[Saved entries]
== == ==
Lemma charge_budget i w w' k ad s u status : budget_ok i w → mb_inflight w !! k = Some ad → mb_objects w !! ad_object ad = Some s →
  mb_objects w' = <[ad_object ad := charge_usage u status s]> (mb_objects w) → mb_inflight w' = delete k (mb_inflight w) →
  (ad_object ad = i → (u.1 <= ad_est_in ad ∧ u.2 <= ad_clamp ad)%Z) → budget_ok i w'.
Proof.
  intros Hok Hk Hs Ho Hf Hu. pose proof Hok as [Hb Ha Hr Hres]. eapply (budget_shrinks i w w' k); [done|by right|by rewrite Ho, length_insert|..].
  - intros s' Hs' Hbud. rewrite Ho in Hs'. destruct (decide (ad_object ad = i)) as [He|Hne].
    + rewrite He in Hs'. rewrite list_lookup_insert_eq in Hs' by (rewrite <- He; by eapply lookup_lt_Some). injection Hs' as <-.
      destruct (Hu He) as [Hu1 Hu2]. apply charged_room. rewrite He in Hs. eapply room_less; [done| |exact Hu1|exact Hu2].
      apply Hres; try done. by eapply list_elem_of_lookup_2.
    + rewrite list_lookup_insert_ne in Hs' by done. by apply Hr.
  - intros s' b Hs' Hbud Hin He. rewrite Hf in Hin. apply delete_elem in Hin as (k' & Hne & Hk'). rewrite Ho in Hs'.
    destruct (decide (ad_object ad = i)) as [He'|Hne'].
    + by destruct (Hne (Ha _ _ _ _ Hk' Hk He He')).
    + rewrite list_lookup_insert_ne in Hs' by done. apply Hres; try done. by eapply list_elem_of_lookup_2.
Qed.

Lemma step_budget i a w w' : budget_ok i w → alone i a w → honest i a w → mb_step a w w' → budget_ok i w'.
Proof.
  intros Hok Hal Hho [(Ho & Hf & _)|g sid eid role bid t _ Ho Hf _|j s r Hj Ho Hf _|t j uid h s ad s' key -> Hj Had _ Ho Hf _
    |k ad Hk Ho Hf _|k x ad s status resp u -> Hk Hs Hfw Hu Ho Hf _].
  - destruct Hok as [Hb Ha Hr Hres]. split; rewrite ?Ho, ?Hf; eauto.
  - by eapply open_budget.
  - by eapply set_other.
  - apply admit_spec in Had as [Had ->]. by eapply admit_budget.
  - pose proof Hok as [Hb Ha Hr Hres]. eapply (budget_shrinks i w w' k); [done|by right|by rewrite Ho|rewrite Ho; done|].
    intros s' b Hs' Hbud Hin. rewrite Ho in Hs'. rewrite Hf in Hin. apply delete_elem in Hin as (k' & _ & Hk').
    apply Hres; [done..|by eapply list_elem_of_lookup_2].
  - eapply charge_budget; try done. intros He. rewrite He in Hs. by eapply (Hho ad s status resp u).
Qed.
Lemma along_budget i l w : budget_ok i w → along (λ a w, alone i a w ∧ honest i a w) l w → budget_ok i (run l w).
Proof.
  revert w. induction l as [|a l IH]; intros w Hok; [done|]. intros [[Hal Hho] Hl]. apply IH; [|done].
  eapply step_budget; [done..|apply act_step].
Qed.

Definition requests_ok (w : model_broker) : Prop :=
  ∀ s, s ∈ mb_objects w → (ss_requests s <= Z.max 0 (ss_max_requests (ss_terms s)))%Z.
Lemma elem_insert {A} (l : list A) i x y : y ∈ <[i := x]> l → y = x ∨ y ∈ l.
Proof.
  intros [j Hj]%list_elem_of_lookup. destruct (decide (j = i)) as [->|Hne].
  - destruct (decide (i < length l)) as [Hlt|Hge].
    + rewrite list_lookup_insert_eq in Hj by done. injection Hj as ->. by left.
    + rewrite list_insert_ge in Hj by lia. right. by eapply list_elem_of_lookup_2.
  - rewrite list_lookup_insert_ne in Hj by done. right. by eapply list_elem_of_lookup_2.
Qed.
Lemma requests_step a w w' : requests_ok w → mb_step a w w' → requests_ok w'.
Proof.
  intros Hok [(Ho & _)|g sid eid role bid t _ Ho _ _|j s r Hj Ho _ _|t j uid h s ad s' key _ Hj Had _ Ho _ _
    |k ad _ Ho _ _|k x ad s status resp u _ _ Hj _ _ Ho _ _] s1 Hin; rewrite Ho in Hin; try by apply Hok.
  - apply elem_of_app in Hin as [Hin| ->%list_elem_of_singleton]; [by apply Hok|]. cbn. lia.
  - apply elem_insert in Hin as [->|Hin]; [|by apply Hok]. by apply (Hok s), (list_elem_of_lookup_2 _ j).
  - apply elem_insert in Hin as [->|Hin]; [|by apply Hok]. apply admit_spec in Had as [Had ->].
    pose proof (am_requests _ _ _ Had). cbn. lia.
  - apply elem_insert in Hin as [->|Hin]; [|by apply Hok]. by apply (Hok s), (list_elem_of_lookup_2 _ (ad_object ad)).
Qed.

(** ** What is counted *)
(** What was sent for session [i], and what the exchanges that ended are found to have used. *)
Definition sent (i : nat) (w : model_broker) : list upstream_request :=
  map snd (List.filter (λ x : nat * upstream_request, (x.1 =? i)%nat) (mb_forwarded w)).
Definition used (i : nat) (a : mb_action) (w : model_broker) : list (Z * Z) :=
  match a with
  | AResponse k x =>
      match mb_inflight w !! k, mb_objects w !! i with
      | Some ad, Some s =>
          if (ad_object ad =? i)%nat then
            match forwarded (ad_stream ad) x ≫= (λ r, usage_of decode (ss_terms s) ad r.1 r.2) with Ok u => [u] | Err _ => [] end
          else []
      | _, _ => []
      end
  | _ => []
  end.
Fixpoint used_along (i : nat) (l : list mb_action) (w : model_broker) : list (Z * Z) :=
  match l with [] => [] | a :: l' => used i a w ++ used_along i l' (act a w) end.
Definition total (f : Z * Z → Z) (l : list (Z * Z)) : Z := foldr (λ u n, f u + n)%Z 0%Z l.
Definition cost_of (t : session_terms) (l : list (Z * Z)) : Q :=
  (inject_Z (total fst l) * ss_price_in t + inject_Z (total snd l) * ss_price_out t)%Q.
(** The counters of a session that made these requests and used this. *)
Definition counted (s : Session) (n : nat) (l : list (Z * Z)) : Prop :=
  ss_requests s = Z.of_nat n ∧ ss_input_tokens s = total fst l ∧ ss_output_tokens s = total snd l ∧ (ss_usd s == cost_of (ss_terms s) l)%Q.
== == ==
#### Exercise directions:
From the entries, copy every line in which the word "injection" occurs.

#### Response:
    + rewrite He in Hs'. rewrite list_lookup_insert_eq in Hs' by (rewrite <- He; by eapply lookup_lt_Some). injection Hs' as <-.
    + rewrite list_lookup_insert_eq in Hj by done. injection Hj as ->. by left.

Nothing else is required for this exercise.